• To do
This exercise calls for every line of the listing below that contains the word "assert".
[[ Data to process open ]]
(** The value of a field after merging: the candidate's if the field is new or not
    older than the existing one. *)
Lemma merge_fields_get existing_fields candidate_fields existing_orders candidate_orders f :
  od_nodup candidate_fields ->
  od_get f (fst (merge_ordered_fields existing_fields candidate_fields existing_orders candidate_orders)) =
  match od_get f candidate_fields, od_get f existing_fields with
  | Some v, Some old =>
    if order_of existing_orders f <=? order_of candidate_orders f then Some v else Some old
  | Some v, None => Some v
  | None, o => o
  end.
Proof.
  unfold merge_ordered_fields, od_nodup. revert existing_fields existing_orders.
  induction candidate_fields as [|[g v] cf IH]; intros ef eo; [by intros _; cbn; destruct (od_get f ef)|].
  cbn [fold_left fst snd od_keys map]. intros [Hx Hd]%NoDup_cons.
  unfold merge_candidate_field at 2. cbn [fst snd].
  assert (od_get g cf = None) as Hg by by apply od_get_none.
  destruct (negb (od_mem g ef) || (order_of eo g <=? order_of candidate_orders g)) eqn:E;
    rewrite IH by done; cbn [od_get].
  - assert (f <> g -> order_of (od_set g (order_of candidate_orders g) eo) f = order_of eo f) as Ho.
    { intros Hne. unfold order_of. by rewrite od_get_set, decide_False. }
    rewrite od_get_set. destruct (decide (f = g)) as [->|Hne]; [|by rewrite Ho].
    rewrite Hg. unfold od_mem in E. destruct (od_get g ef); [|done].
    rewrite bool_decide_eq_true_2 in E by eauto. cbn in E. by rewrite E.
  - destruct (decide (f = g)) as [->|Hne]; [|done]. rewrite Hg.
    apply orb_false_iff in E as [E1%negb_false_iff E2]. unfold od_mem in E1.
    apply bool_decide_eq_true in E1 as [old Hold]. rewrite Hold. by rewrite E2.
Qed.

Lemma merge_fields_nodup existing_fields candidate_fields existing_orders candidate_orders :
  od_nodup existing_fields ->
  od_nodup (fst (merge_ordered_fields existing_fields candidate_fields existing_orders candidate_orders)).
Proof.
  unfold merge_ordered_fields. revert existing_fields existing_orders.
  induction candidate_fields as [|fv cf IH]; intros ef eo Hd; [done|]. cbn [fold_left].
  unfold merge_candidate_field at 2. destruct (_ || _); apply IH; auto using od_nodup_set.
Qed.

Lemma accepted_candidate_nodup c accepted :
  command_ok c -> od_nodup (accepted_candidate_fields c accepted).
Proof.
  intros [_ H]. unfold accepted_candidate_fields. destruct accepted; [by apply od_nodup_filter | done].
Qed.

(** The fields of a merged payload. *)
Lemma merge_payload_fields existing c accepted :
  publication_fields (merge_publication_payload existing c accepted) =
  fst (merge_ordered_fields (publication_fields (default [] existing))
    (accepted_candidate_fields c accepted) (publication_field_orders (default [] existing))
    (publication_field_orders c)).
Proof.
  unfold merge_publication_payload. destruct (merge_ordered_fields _ _ _ _). apply with_fields_fields.
Qed.

Lemma merge_payload_get existing c accepted k :
  od_nodup c -> k <> "fields" -> k <> PUBLICATION_FIELD_ORDERS_FIELD ->
  cmd_get k (merge_publication_payload existing c accepted) =
  cmd_get k (updated (default [] existing) c).
Proof.
  intros Hc H1 H2. unfold merge_publication_payload. destruct (merge_ordered_fields _ _ _ _).
  rewrite set_field_orders_get by done. by rewrite cmd_get_set, decide_False.
Qed.

Lemma merge_payload_ok existing c accepted :
  (forall e, existing = Some e -> command_ok e) -> command_ok c ->
  command_ok (merge_publication_payload existing c accepted).
Proof.
  intros He Hc. assert (od_nodup (default [] existing) /\
    od_nodup (publication_fields (default [] existing))) as [Hb Hf].
  { destruct existing; [by apply He | split; constructor]. }
  split.
  - unfold merge_publication_payload. destruct (merge_ordered_fields _ _ _ _).
    by apply with_fields_nodup, updated_nodup.
  - rewrite merge_payload_fields. by apply merge_fields_nodup.
Qed.

(** Which fields a merged payload has. *)
Lemma merge_payload_keys existing c accepted f :
  command_ok c ->
  f ∈ od_keys (publication_fields (merge_publication_payload existing c accepted)) <->
  f ∈ od_keys (publication_fields (default [] existing)) \/
  f ∈ od_keys (accepted_candidate_fields c accepted).
Proof.
  intros Hc. pose proof (accepted_candidate_nodup c accepted Hc) as Hn.
  assert (forall (d : odict string pyval), f ∈ od_keys d <-> is_Some (od_get f d)) as Hk.
  { intros d. rewrite <- not_eq_None_Some, od_get_none.
    split; [tauto | intros H; by apply dec_stable in H]. }
  rewrite !Hk, merge_payload_fields, merge_fields_get by done. clear Hk Hn Hc.
  destruct (od_get f (accepted_candidate_fields c accepted)),
    (od_get f (publication_fields (default [] existing)));
    try destruct (_ <=? _); split; (intros [[? [=]]|[? [=]]] || intros [? [=]] || idtac); eauto.
Qed.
[[ Data to process closed ]]
• Answer section
  assert (od_get g cf = None) as Hg by by apply od_get_none.
  - assert (f <> g -> order_of (od_set g (order_of candidate_orders g) eo) f = order_of eo f) as Ho.
  intros He Hc. assert (od_nodup (default [] existing) /\
  assert (forall (d : odict string pyval), f ∈ od_keys d <-> is_Some (od_get f d)) as Hk.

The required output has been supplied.